## Instructions to follow
The expected reply is all of the data, returned exactly.

## Data shown
========================================================================
Lemma stale_undo_page_fails_witness :
  let ptr := {| up_page_id := UNDO_BASE; up_slot_id := 0 |} in
  let c := sample_compute (one_row (sample_intent (Some ptr) 6)) ∅ in
  let page := UndoSpec.appended UndoProps.empty_undo_page UndoProps.sample_record in
  let x := with_ro {[UNDO_BASE := UndoProps.empty_undo_page]} (sample_txn 5 None) in
  (get 1 sample_key (x, with_store (cs_cache_insert UNDO_BASE page (ec_store c)) c)).1 = Fail (Io InvalidInput).
Proof.
  intros ptr c page x. assert (Hi : idle 0 (with_store (cs_cache_insert UNDO_BASE page (ec_store c)) c)) by (split; [apply (sample_idle 0)|reflexivity]).
  destruct UndoProps.empty_undo_page_wf as [Hw Hr]. pose proof UndoProps.sample_record_ok as Hrec.
  assert (Hc : UndoSpec.count UndoProps.empty_undo_page < 15).
  { rewrite <-(UndoSpec.records_len _ Hw), Hr. vm_compute. reflexivity. }
  apply (stale_undo_page_fails 0 0 sample_key x (with_store (cs_cache_insert UNDO_BASE page (ec_store c)) c) (sample_intent (Some ptr) 6) ptr
    UndoProps.empty_undo_page page UndoProps.sample_record Hi sample_key_len eq_refl (one_row_lookup _) eq_refl).
  - discriminate.
  - cbn. lia.
  - reflexivity.
  - reflexivity.
  - apply lookup_singleton_eq.
  - exact Hw.
  - rewrite Hr. vm_compute. discriminate.
  - cbn. apply lookup_insert_eq.
  - unfold Undo.read_record_ref. change (up_slot_id ptr) with 0.
    rewrite UndoSpec.read_record_ok by (lia || by apply UndoSpec.appended_wf). unfold page. by rewrite UndoSpec.appended_records, Hr.
Defined.

(** An index on the first two bytes of the values. *)
Definition sample_index : SecondaryIndexManager :=
  mkIndexManager {[[105] := SecIndex.empty_state (mkDefinition [105] (IndexBtree 0 2))]}.

Lemma reput_leaves_index_witness :
  let c := with_indexes sample_index (sample_compute (one_row (sample_row FLAG_TOMBSTONE)) ∅) in
  exists x' c', put [[105]] sample_key (sample_value 5) (sample_txn 7 (Some 1), c) = (Ret tt, (x', c')) /\
    (get 1 sample_key (x', c')).1 = Ret (Some (sample_value 5)) /\
    SecIndex.apply_commit 8 (tx_mutations x') (ec_indexes c') = sample_index.
Proof.
  intros c. apply (reput_leaves_index 0 0 [[105]] sample_key (sample_row FLAG_TOMBSTONE) [] sample_meta (sample_txn 7 (Some 1)) c 8).
  - by split.
  - lia.
  - apply sample_writer1.
  - apply sample_key_len.
  - apply one_row_lookup.
  - apply sample_writable. unfold FLAG_TOMBSTONE. lia.
  - reflexivity.
  - reflexivity.
  - vm_compute. reflexivity.
Defined.

Lemma abort_undoes_put_witness :
  let c := sample_compute (one_row (sample_row 0)) {[1 := mkPending 40 ∅]} in
  exists x' c' c'', put [] sample_key (sample_value 9) (sample_txn 7 (Some 1), c) = (Ret tt, (x', c')) /\ abort 1 x' c' = (Ret tt, c'') /\
    rows (ec_store c'') = one_row (sample_row 0) /\ ec_registry c'' !! 1 = None.
Proof.
  intros c. destruct (abort_undoes_put 0 0 [] sample_key (sample_value 9) [] sample_meta (sample_txn 7 (Some 1)) c (sample_row 0) 0 1
    (sample_idle _ _ _) ltac:(lia) (sample_writer1 _ _) sample_key_len (sample_value_len 9) (one_row_lookup _))
    as (x' & c' & c'' & Hp & Ha & Hr & Hreg & _).
  - apply sample_writable. lia.
  - reflexivity.
  - discriminate.
  - reflexivity.
  - reflexivity.
  - reflexivity.
  - reflexivity.
  - reflexivity.
  - exists x', c', c''. split; [exact Hp|]. split; [exact Ha|]. split; [exact Hr|]. exact (Hreg 1 eq_refl).
Defined.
========================================================================
## Response area
Lemma stale_undo_page_fails_witness :
  let ptr := {| up_page_id := UNDO_BASE; up_slot_id := 0 |} in
  let c := sample_compute (one_row (sample_intent (Some ptr) 6)) ∅ in
  let page := UndoSpec.appended UndoProps.empty_undo_page UndoProps.sample_record in
  let x := with_ro {[UNDO_BASE := UndoProps.empty_undo_page]} (sample_txn 5 None) in
  (get 1 sample_key (x, with_store (cs_cache_insert UNDO_BASE page (ec_store c)) c)).1 = Fail (Io InvalidInput).
Proof.
  intros ptr c page x. assert (Hi : idle 0 (with_store (cs_cache_insert UNDO_BASE page (ec_store c)) c)) by (split; [apply (sample_idle 0)|reflexivity]).
  destruct UndoProps.empty_undo_page_wf as [Hw Hr]. pose proof UndoProps.sample_record_ok as Hrec.
  assert (Hc : UndoSpec.count UndoProps.empty_undo_page < 15).
  { rewrite <-(UndoSpec.records_len _ Hw), Hr. vm_compute. reflexivity. }
  apply (stale_undo_page_fails 0 0 sample_key x (with_store (cs_cache_insert UNDO_BASE page (ec_store c)) c) (sample_intent (Some ptr) 6) ptr
    UndoProps.empty_undo_page page UndoProps.sample_record Hi sample_key_len eq_refl (one_row_lookup _) eq_refl).
  - discriminate.
  - cbn. lia.
  - reflexivity.
  - reflexivity.
  - apply lookup_singleton_eq.
  - exact Hw.
  - rewrite Hr. vm_compute. discriminate.
  - cbn. apply lookup_insert_eq.
  - unfold Undo.read_record_ref. change (up_slot_id ptr) with 0.
    rewrite UndoSpec.read_record_ok by (lia || by apply UndoSpec.appended_wf). unfold page. by rewrite UndoSpec.appended_records, Hr.
Defined.

(** An index on the first two bytes of the values. *)
Definition sample_index : SecondaryIndexManager :=
  mkIndexManager {[[105] := SecIndex.empty_state (mkDefinition [105] (IndexBtree 0 2))]}.

Lemma reput_leaves_index_witness :
  let c := with_indexes sample_index (sample_compute (one_row (sample_row FLAG_TOMBSTONE)) ∅) in
  exists x' c', put [[105]] sample_key (sample_value 5) (sample_txn 7 (Some 1), c) = (Ret tt, (x', c')) /\
    (get 1 sample_key (x', c')).1 = Ret (Some (sample_value 5)) /\
    SecIndex.apply_commit 8 (tx_mutations x') (ec_indexes c') = sample_index.
Proof.
  intros c. apply (reput_leaves_index 0 0 [[105]] sample_key (sample_row FLAG_TOMBSTONE) [] sample_meta (sample_txn 7 (Some 1)) c 8).
  - by split.
  - lia.
  - apply sample_writer1.
  - apply sample_key_len.
  - apply one_row_lookup.
  - apply sample_writable. unfold FLAG_TOMBSTONE. lia.
  - reflexivity.
  - reflexivity.
  - vm_compute. reflexivity.
Defined.

Lemma abort_undoes_put_witness :
  let c := sample_compute (one_row (sample_row 0)) {[1 := mkPending 40 ∅]} in
  exists x' c' c'', put [] sample_key (sample_value 9) (sample_txn 7 (Some 1), c) = (Ret tt, (x', c')) /\ abort 1 x' c' = (Ret tt, c'') /\
    rows (ec_store c'') = one_row (sample_row 0) /\ ec_registry c'' !! 1 = None.
Proof.
  intros c. destruct (abort_undoes_put 0 0 [] sample_key (sample_value 9) [] sample_meta (sample_txn 7 (Some 1)) c (sample_row 0) 0 1
    (sample_idle _ _ _) ltac:(lia) (sample_writer1 _ _) sample_key_len (sample_value_len 9) (one_row_lookup _))
    as (x' & c' & c'' & Hp & Ha & Hr & Hreg & _).
  - apply sample_writable. lia.
  - reflexivity.
  - discriminate.
  - reflexivity.
  - reflexivity.
  - reflexivity.
  - reflexivity.
  - reflexivity.
  - exists x', c', c''. split; [exact Hp|]. split; [exact Ha|]. split; [exact Hr|]. exact (Hreg 1 eq_refl).
Defined.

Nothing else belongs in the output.